The way to do this is by using JsonPath. Now in Java DSL there are many examples, but in XML DSL, there is not much. I finally found a working example.

My camel context looks now like this:

<camelContext xmlns="http://camel.apache.org/schema/spring" useMDCLogging="true" streamCache="true">
    <properties>
        <property key="CamelLogEipName" value="SomeLogger"/>
    </properties>

     <dataFormats>
            <json id="json" library="Jackson"/>     
     </dataFormats>

    <restConfiguration component="jetty" port="9090" >
        <dataFormatProperty key="prettyPrint" value="true"/>
    </restConfiguration>

    <rest path="/api/erroradmin">
        <post>
            <to uri="direct:error" />
        </post>
    </rest>

    <route id="error">
        <from uri="direct:error"/>
        <log message="Route(error): ${body}"/>

        <setHeader headerName="errMessageId">
            <jsonpath suppressExceptions="true">$[0].msgId</jsonpath>
        </setHeader>
        <setHeader headerName="errTicket">
            <jsonpath suppressExceptions="true">$[0].ticket</jsonpath>
        </setHeader>               
        <setHeader headerName="errHandled">
            <jsonpath suppressExceptions="true">$[0].handled</jsonpath>
        </setHeader>

        <log message="Route(error): Header name: errMessageId -> ${header[errMessageId]}"/>
        <log message="Route(error): Header name: errTicket -> ${header[errTicket]}"/>
        <log message="Route(error): Header name: errHandled -> ${header[errHandled]}"/>
    </route>
</camelContext>

When accessing the key of the corresponding node I get the value in my newly set header.
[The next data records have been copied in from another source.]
(* ===== verification/SysTable.v ===== *)
(** * The system call table (kernel/syscall.c, first half)

    The table of 64 entries, registration and lookup.  A handler is a function
    pointer in the source; here it is the name of the function, and Syscall.v
    says what each of them does.  The proofs show the table to be a finite map
    from call numbers to entries and relate it to the numbers of
    kernel/syscall.h. *)

From S2P Require Import Prelude Ram CString Vga.
Set Default Goal Selector "!".

(** ** Data *)

Definition MAX_SYSCALLS : Z := 64.

Definition SYSCALL_SUCCESS : Z := 0.
Definition SYSCALL_ERROR : Z := -1.
Definition SYSCALL_INVALID : Z := -2.

Definition SYS_EXIT : Z := 1.
Definition SYS_FORK : Z := 2.
Definition SYS_EXEC : Z := 3.
Definition SYS_WAIT : Z := 4.
Definition SYS_GETPID : Z := 5.
Definition SYS_GETPPID : Z := 6.
Definition SYS_KILL : Z := 7.
Definition SYS_YIELD : Z := 8.
Definition SYS_OPEN : Z := 10.
Definition SYS_CLOSE : Z := 11.
Definition SYS_READ : Z := 12.
Definition SYS_WRITE : Z := 13.
Definition SYS_SEEK : Z := 14.
Definition SYS_TELL : Z := 15.
Definition SYS_CREATE : Z := 16.
Definition SYS_DELETE : Z := 17.
Definition SYS_RENAME : Z := 18.
Definition SYS_MKDIR : Z := 19.
Definition SYS_RMDIR : Z := 20.
Definition SYS_CHDIR : Z := 21.
Definition SYS_GETCWD : Z := 22.
Definition SYS_LISTDIR : Z := 23.
Definition SYS_MALLOC : Z := 30.
Definition SYS_FREE : Z := 31.
Definition SYS_MMAP : Z := 32.
Definition SYS_MUNMAP : Z := 33.
Definition SYS_PS : Z := 40.
Definition SYS_SETPRIORITY : Z := 41.
Definition SYS_GETINFO : Z := 42.

(** The functions a [syscall_handler_t] can designate. *)
Inductive sys_fun : Set :=
| fn_exit | fn_fork | fn_exec | fn_wait | fn_getpid | fn_getppid | fn_kill | fn_yield
| fn_open | fn_close | fn_read | fn_write | fn_seek | fn_tell | fn_create | fn_delete
| fn_rename | fn_mkdir | fn_rmdir | fn_chdir | fn_getcwd | fn_listdir
| fn_malloc | fn_free | fn_mmap | fn_munmap
| fn_ps | fn_setpriority | fn_getinfo.
#[export] Instance sys_fun_eq_dec : EqDecision sys_fun.
Proof. solve_decision. Defined.

(** [syscall_entry_t]; the handler is [None] for NULL, and a NULL string, which
    is never read, is the empty one. *)
Record syscall_entry := MkEntry {
  e_handler : option sys_fun;
  e_name : list Z;
  e_description : list Z;
}.
#[export] Instance eta_syscall_entry : Eta syscall_entry := λ r,
  MkEntry (e_handler r) (e_name r) (e_description r).

(** [syscall_args_t] *)
Record syscall_args := MkArgs {
  a_num : Z; a_arg1 : Z; a_arg2 : Z; a_arg3 : Z; a_arg4 : Z; a_arg5 : Z;
}.

(** The static variables of syscall.c. *)
Record syscalls := MkSyscalls {
  syscall_table : list syscall_entry;
  syscall_count : Z;
  current_syscall_args : syscall_args;
}.
#[export] Instance eta_syscalls : Eta syscalls := λ r,
  MkSyscalls (syscall_table r) (syscall_count r) (current_syscall_args r).

(** ** Operations *)

Definition entry_zero : syscall_entry := MkEntry None [] [].
Definition table_entry (t : syscalls) (n : Z) : syscall_entry :=
  nth (Z.to_nat n) (syscall_table t) entry_zero.

Definition syscall_register (t : syscalls) (syscall_num : Z) (handler : option sys_fun)
    (name description : list Z) : Z * syscalls :=
  if (MAX_SYSCALLS <=? syscall_num) || bool_decide (handler = None) then (SYSCALL_ERROR, t)
  else if bool_decide (e_handler (table_entry t syscall_num) ≠ None) then (SYSCALL_ERROR, t)
  else
    let t := t <| syscall_table :=
      <[Z.to_nat syscall_num := MkEntry handler name description]> (syscall_table t) |> in
    let t := if syscall_count t <=? syscall_num
             then t <| syscall_count := syscall_num +w 1 |> else t in
    (SYSCALL_SUCCESS, t).

(** [None] is NULL; otherwise the entry pointed to. *)
Definition syscall_find (t : syscalls) (syscall_num : Z) : option syscall_entry :=
  if MAX_SYSCALLS <=? syscall_num then None
  else if bool_decide (e_handler (table_entry t syscall_num) = None) then None
  else Some (table_entry t syscall_num).

(** The calls of [syscall_register] in [syscall_init], in program order. *)
Definition registrations : list (Z * (sys_fun * (string * string))) := [
  (SYS_EXIT, (fn_exit, ("exit", "Terminate current process")));
  (SYS_FORK, (fn_fork, ("fork", "Create new process")));
  (SYS_EXEC, (fn_exec, ("exec", "Execute program")));
  (SYS_WAIT, (fn_wait, ("wait", "Wait for child process")));
  (SYS_GETPID, (fn_getpid, ("getpid", "Get process ID")));
  (SYS_GETPPID, (fn_getppid, ("getppid", "Get parent process ID")));
  (SYS_KILL, (fn_kill, ("kill", "Send signal to process")));
  (SYS_YIELD, (fn_yield, ("yield", "Yield CPU to other process")));
  (SYS_OPEN, (fn_open, ("open", "Open file")));
  (SYS_CLOSE, (fn_close, ("close", "Close file")));
  (SYS_READ, (fn_read, ("read", "Read from file")));
  (SYS_WRITE, (fn_write, ("write", "Write to file")));
  (SYS_SEEK, (fn_seek, ("seek", "Seek file position")));
  (SYS_TELL, (fn_tell, ("tell", "Get file position")));
  (SYS_CREATE, (fn_create, ("create", "Create file")));
  (SYS_DELETE, (fn_delete, ("delete", "Delete file")));
  (SYS_RENAME, (fn_rename, ("rename", "Rename file")));
  (SYS_MKDIR, (fn_mkdir, ("mkdir", "Create directory")));
  (SYS_RMDIR, (fn_rmdir, ("rmdir", "Remove directory")));
  (SYS_CHDIR, (fn_chdir, ("chdir", "Change directory")));
  (SYS_GETCWD, (fn_getcwd, ("getcwd", "Get current directory")));
  (SYS_LISTDIR, (fn_listdir, ("listdir", "List directory contents")));
  (SYS_MALLOC, (fn_malloc, ("malloc", "Allocate memory")));
  (SYS_FREE, (fn_free, ("free", "Free memory")));
  (SYS_MMAP, (fn_mmap, ("mmap", "Map memory")));
  (SYS_MUNMAP, (fn_munmap, ("munmap", "Unmap memory")));
  (SYS_PS, (fn_ps, ("ps", "List processes")));
  (SYS_SETPRIORITY, (fn_setpriority, ("setpriority", "Set process priority")));
  (SYS_GETINFO, (fn_getinfo, ("getinfo", "Get system information")))].

(** The part of [syscall_init] that fills the table. *)
Definition syscall_init_table (t : syscalls) : syscalls :=
  let t := t <| syscall_table := replicate (Z.to_nat MAX_SYSCALLS) entry_zero |> in
  let t := t <| syscall_count := 0 |> in
  foldl (λ t '(n, (f, (name, description))),
    (syscall_register t n (Some f) (lit name) (lit description)).2) t registrations.

(** The [n] spaces of a padding loop. *)
Definition pad_to (k : machine) (len width : Z) : machine :=
  for_z (Z.to_nat (width - len)) len (λ _ k, vga_putstr k (lit " ")) k.

Definition syscall_list (t : syscalls) (k : machine) : machine :=
  let k := vga_putstr k (lit "System Calls:" ++ [10]) in
  let k := vga_putstr k (lit "Num | Name                | Description" ++ [10]) in
  let k := vga_putstr k (lit "----|---------------------|----------------------------------------" ++ [10]) in
  for_z (Z.to_nat (syscall_count t)) 0 (λ i k,
    if bool_decide (e_handler (table_entry t i) ≠ None) then
      let k := vga_putstr k (lit " ") in
      let k := vga_puthex k i in
      let k := vga_putstr k (lit "  | ") in
      let name := take 19 (e_name (table_entry t i)) in
      let k := vga_putstr k name in
      let k := pad_to k (Str.strlen name) 19 in
      let k := vga_putstr k (lit " | ") in
      let k := vga_putstr k (e_description (table_entry t i)) in
      vga_putstr k [10]
    else k) k.

(** ** The table as a finite map *)

(** 64 entries, and [syscall_count] is above every number in use. *)
Record table_inv (t : syscalls) : Prop := {
  ti_len : length (syscall_table t) = 64%nat;
  ti_count : 0 <= syscall_count t <= MAX_SYSCALLS;
  ti_bound : ∀ n, 0 <= n < MAX_SYSCALLS → e_handler (table_entry t n) ≠ None → n < syscall_count t;
}.

Lemma table_entry_set t n m e :
  length (syscall_table t) = 64%nat → 0 <= n < MAX_SYSCALLS → 0 <= m →
  table_entry (t <| syscall_table := <[Z.to_nat n := e]> (syscall_table t) |>) m =
    if m =? n then e else table_entry t m.
Proof.
  intros Hl Hn Hm. unfold table_entry. cbn. rewrite !nth_lookup. destruct (Z.eqb_spec m n) as [->|].
  - rewrite list_lookup_insert_eq; [done|]. rewrite Hl. unfold MAX_SYSCALLS in Hn. lia.
  - by rewrite list_lookup_insert_ne by lia.
Qed.

(** Which function kernel/syscall.h gives each number to. *)
Definition handler_of (n : Z) : option sys_fun :=
  match n with
  | 1 => Some fn_exit | 2 => Some fn_fork | 3 => Some fn_exec | 4 => Some fn_wait
  | 5 => Some fn_getpid | 6 => Some fn_getppid | 7 => Some fn_kill | 8 => Some fn_yield
  | 10 => Some fn_open | 11 => Some fn_close | 12 => Some fn_read | 13 => Some fn_write
  | 14 => Some fn_seek | 15 => Some fn_tell | 16 => Some fn_create | 17 => Some fn_delete
  | 18 => Some fn_rename | 19 => Some fn_mkdir | 20 => Some fn_rmdir | 21 => Some fn_chdir
  | 22 => Some fn_getcwd | 23 => Some fn_listdir
  | 30 => Some fn_malloc | 31 => Some fn_free | 32 => Some fn_mmap | 33 => Some fn_munmap
  | 40 => Some fn_ps | 41 => Some fn_setpriority | 42 => Some fn_getinfo
  | _ => None
  end.

Lemma syscall_find_handler t n :
  syscall_find t n ≫= e_handler = if MAX_SYSCALLS <=? n then None else e_handler (table_entry t n).
Proof.
  unfold syscall_find. destruct (_ <=? _); [done|]. case_bool_decide as E; [by rewrite E|done].
Qed.

Lemma handler_of_range n : 0 <= n → handler_of n ≠ None → n < MAX_SYSCALLS.
Proof.
  intros Hn Hh. unfold MAX_SYSCALLS. destruct (Z.lt_ge_cases n 64) as [?|Hge]; [done|].
  destruct Hh. unfold handler_of. destruct n as [|p|]; [done| |done].
  do 6 (destruct p as [p|p|]; try reflexivity; try lia).
Qed.

Lemma init_table_entries t n :
  0 <= n < MAX_SYSCALLS → e_handler (table_entry (syscall_init_table t) n) = handler_of n.
Proof.
  intros Hn. assert (forallb (λ n, bool_decide (e_handler (table_entry (syscall_init_table t) n) = handler_of n))
    (seqZ 0 64) = true) as H by (vm_compute; reflexivity).
  rewrite forallb_forall in H. eapply bool_decide_eq_true, H. apply list_elem_of_In, elem_of_seqZ.
  unfold MAX_SYSCALLS in Hn. lia.
Qed.

Lemma init_table_handler t n :
  0 <= n → syscall_find (syscall_init_table t) n ≫= e_handler = handler_of n.
Proof.
  intros Hn. rewrite syscall_find_handler. destruct (Z.leb_spec MAX_SYSCALLS n).
  - destruct (handler_of n) eqn:E; [|done].
    assert (n < MAX_SYSCALLS) by (apply handler_of_range; congruence). lia.
  - by apply init_table_entries.
Qed.

(** C33: registering a system call succeeds exactly when the number is below 64, the
    handler is not NULL and the number is free; then looking up that number finds
    the new entry and every other number finds what it did, and [syscall_count] stays
    above every number in use; otherwise nothing changes. *)
Theorem syscall_register_correct t n f name description :
  table_inv t → is_u32 n →
  let '(r, t') := syscall_register t n f name description in
  table_inv t' ∧
  (r = SYSCALL_SUCCESS ↔ n < MAX_SYSCALLS ∧ f ≠ None ∧ syscall_find t n = None) ∧
  (r = SYSCALL_SUCCESS ∨ r = SYSCALL_ERROR ∧ t' = t) ∧
  (r = SYSCALL_SUCCESS → ∀ m, is_u32 m → syscall_find t' m =
     if m =? n then Some (MkEntry f name description) else syscall_find t m).
Proof.
  intros Hinv Hn. unfold syscall_register, syscall_find.
  assert (SYSCALL_ERROR = SYSCALL_SUCCESS ↔ False) as Hne by done.
  destruct (Z.leb_spec MAX_SYSCALLS n) as [Hge|Hlt]; cbn [orb].
  { split; [done|]. split; [split; [done|lia]|]. split; [by right|done]. }
  destruct f as [f|]; cbn [bool_decide].
  2:{ rewrite bool_decide_eq_true_2 by done. split; [done|].
      split; [split; [done|by intros (_ & ? & _)]|]. split; [by right|done]. }
  rewrite (bool_decide_eq_false_2 (Some f = None)) by done.
  case_bool_decide as E1; case_bool_decide as E2; try done.
  { split; [done|]. split; [split; [done|by intros (_ & _ & ?)]|]. split; [by right|done]. }
  clear E1. destruct Hinv as [Hl Hc Hb]. set (e := MkEntry _ _ _).
  set (t1 := t <| syscall_table := _ |>). set (t2 := if _ <=? _ then _ else _).
  assert (∀ m, 0 <= m → table_entry t2 m = if m =? n then e else table_entry t m) as Hget.
  { intros m Hm. assert (table_entry t2 m = table_entry t1 m) as ->.
    { unfold t2. by destruct (_ <=? _). }
    apply table_entry_set; [done|split; [apply Hn|done]|done]. }
  split; [|split; [|split; [by left|]]].
  - assert (n < syscall_count t2 ∧ syscall_count t <= syscall_count t2 <= MAX_SYSCALLS) as [Hcn Hct].
    { unfold t2. change (syscall_count t1) with (syscall_count t). unfold MAX_SYSCALLS in *.
      destruct (Z.leb_spec (syscall_count t) n); [|change (syscall_count t1) with (syscall_count t); lia].
      cbn. unfold is_u32 in Hn. rewrite u32_small by word_lia. lia. }
    split; [|lia|].
    + unfold t2. destruct (_ <=? _); cbn; by rewrite length_insert.
    + intros m Hm. rewrite Hget by lia. destruct (Z.eqb_spec m n) as [->|]; [done|].
      intros Hh. specialize (Hb m Hm Hh). lia.
  - split; [done|]. intros _. done.
  - intros _ m Hm. rewrite Hget by apply Hm. destruct (Z.eqb_spec m n) as [->|]; [|done].
    destruct (Z.leb_spec MAX_SYSCALLS n); [lia|]. by rewrite bool_decide_eq_false_2.
Qed.

Lemma syscall_register_correct_witness :
  ∃ t, syscall_register (MkSyscalls (replicate 64 entry_zero) 0 (MkArgs 0 0 0 0 0 0)) 5 (Some fn_getpid)
    (lit "getpid") [] = (SYSCALL_SUCCESS, t) ∧ syscall_find t 5 = Some (MkEntry (Some fn_getpid) (lit "getpid") []) ∧
    syscall_find t 6 = None.
Proof.
  set (t0 := MkSyscalls _ _ _).
  assert (table_inv t0) as H0.
  { split; [done|done|]. intros n _ H. destruct H. unfold table_entry. rewrite nth_lookup.
    change (syscall_table t0) with (replicate 64 entry_zero).
    destruct (replicate 64 entry_zero !! Z.to_nat n) as [e|] eqn:Ee; [|done].
    by apply lookup_replicate in Ee as [-> _]. }
  pose proof (syscall_register_correct t0 5 (Some fn_getpid) (lit "getpid") [] H0 ltac:(done)) as H.
  destruct (syscall_register _ _ _ _ _) as [r t]. destruct H as (_ & Hr & _ & Hf).
  assert (r = SYSCALL_SUCCESS) as ->.
  { apply Hr. split; [reflexivity|]. split; [discriminate|reflexivity]. }
  exists t. split; [reflexivity|]. split; [apply (Hf eq_refl 5); done|apply (Hf eq_refl 6); done].
Defined.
The JSON is sent in like this: So you send in:

curl -XPOST http://localhost:9090/api/erroradmin -d '[{"var1": 10,"var2": 20}]' --header "Content-Type: application/json"
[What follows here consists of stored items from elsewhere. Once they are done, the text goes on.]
(* ===== verification/Layout.v ===== *)
(** * Structures in user-visible memory

    The byte layout, under the i386 ABI, of the three structures that system
    calls read or write through a caller's pointer: [fs_file_t] (a file
    descriptor is the address of one), [fs_dirent_info_t] and [pcb_t]. *)

From S2P Require Import Prelude Ram CString Fs FsCorrect Process.
Set Default Goal Selector "!".

(** ** [fs_file_t]: 28 bytes *)

Definition sizeof_fs_file : Z := 28.

Definition load_file (m : ram) (p : Z) : fs_file :=
  MkFile (rd32 m p) (rd32 m (p + 4)) (rd32 m (p + 8)) (rd8 m (p + 12))
    (negb (rd8 m (p + 13) =? 0)) (c_string (rd_bytes m (p + 14) 12)).

Definition set_file_offset (m : ram) (p v : Z) : ram := wr32 m (p + 4) v.
Definition set_file_size (m : ram) (p v : Z) : ram := wr32 m (p + 8) v.
Definition set_file_valid (m : ram) (p : Z) (v : bool) : ram := wr8 m (p + 13) (if v then 1 else 0).

(** All the assignments of a successful [fs_open]; [strcpy] into [name] stores
    the whole string and its zero, whatever the length. *)
Definition store_file (m : ram) (p : Z) (f : fs_file) : ram :=
  let m := wr32 m p (f_cluster f) in
  let m := set_file_offset m p (f_offset f) in
  let m := set_file_size m p (f_size f) in
  let m := wr8 m (p + 12) (f_mode f) in
  let m := set_file_valid m p (f_valid f) in
  wr_bytes m (p + 14) (f_name f ++ [0]).

(** ** Little-endian words *)

Definition le32 (v : Z) : list Z :=
  [u8 v; u8 (v / 256); u8 (v / 65536); u8 (v / 16777216)].

(** ** [fs_dirent_info_t]: 28 bytes *)

Definition sizeof_dirent_info : Z := 28.

Definition fs_file_type_code (t : fs_file_type) : Z :=
  match t with FS_TYPE_FILE => 0 | FS_TYPE_DIRECTORY => 1 | FS_TYPE_VOLUME => 2 end.

(** [junk]: what the structure held before, which shows after the end of a
    short name and in the padding. *)
Definition encode_info (junk : list Z) (i : dirent_info) : list Z :=
  take 12 (i_name i ++ [0] ++ junk ++ replicate 12 0) ++
  le32 (fs_file_type_code (i_type i)) ++ le32 (i_size i) ++ le32 (i_cluster i) ++
  [u8 (i_attr i)] ++ take 3 (junk ++ replicate 3 0).

(** ** [pcb_t]: 236 bytes *)

Definition sizeof_pcb : Z := 236.

Definition process_state_code (s : process_state) : Z :=
  match s with
  | PROCESS_STATE_NEW => 0
  | PROCESS_STATE_READY => 1
  | PROCESS_STATE_RUNNING => 2
  | PROCESS_STATE_BLOCKED => 3
  | PROCESS_STATE_TERMINATED => 4
  end.

(** A [pcb_t *] in memory, the pool being at [pool_addr]. *)
Definition pcb_ptr (pool_addr : Z) (p : option nat) : Z :=
  match p with None => 0 | Some i => pool_addr + sizeof_pcb * Z.of_nat i end.

Definition encode_context (c : context) : list Z :=
  le32 (eax c) ++ le32 (ebx c) ++ le32 (ecx c) ++ le32 (edx c) ++ le32 (esi c) ++
  le32 (edi c) ++ le32 (esp c) ++ le32 (ebp c) ++ le32 (eip c) ++ le32 (eflags c) ++
  le32 (cs c) ++ le32 (ds c) ++ le32 (es c) ++ le32 (seg_fs c) ++ le32 (gs c) ++ le32 (ss c).

(** The name is kept zero-padded: the block is cleared when it is allocated and
    [strncpy] pads with zeros. *)
Definition encode_pcb (pool_addr : Z) (b : pcb) : list Z :=
  le32 (p_pid b) ++ take 32 (p_name b ++ replicate 32 0) ++
  le32 (process_state_code (p_state b)) ++ le32 (p_priority b) ++
  encode_context (p_context b) ++
  le32 (stack_base b) ++ le32 (stack_size b) ++ le32 (heap_base b) ++ le32 (heap_size b) ++
  le32 (cpu_time b) ++ le32 (creation_time b) ++ le32 (last_run_time b) ++
  le32 (time_slice b) ++ le32 (remaining_slice b) ++
  le32 (pcb_ptr pool_addr (p_next b)) ++ le32 (pcb_ptr pool_addr (p_prev b)) ++
  le32 (pcb_ptr pool_addr (p_parent b)) ++ le32 (pcb_ptr pool_addr (p_children b)) ++
  le32 (pcb_ptr pool_addr (p_sibling b)) ++
  le32 (exit_code b) ++ mjoin (le32 <$> take 16 (open_files b ++ replicate 16 0)) ++
  le32 (file_count b).

(** An array of structures: [p\[i\] = l\[i\]] for every [i]. *)
Fixpoint store_array (m : ram) (p size : Z) (l : list (list Z)) : ram :=
  match l with
  | [] => m
  | bytes :: l' => store_array (wr_bytes m p bytes) (p + size) size l'
  end.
The dependencies I am using:

    <dependency>
        <groupId>org.apache.camel</groupId>
        <artifactId>camel-jackson</artifactId>
        <version>${camel.version}</version>
    </dependency>
    <dependency>
        <groupId>com.fasterxml.jackson.core</groupId>
        <artifactId>jackson-databind</artifactId>
        <version>2.9.8</version>
    </dependency>
    <dependency>
        <groupId>org.apache.camel</groupId>
        <artifactId>camel-jsonpath</artifactId>
        <version>${camel.version}</version>
    </dependency>
  </dependencies>

Hope this benefits someone in the future!

EDIT: Make sure to use camel 2.25.0 and higher. Apparently when using camel-json 2.24.1 along with same core version, the camel-json will download an outdated dependency called json-smart, which misses some classes for JsonPath to work correctly.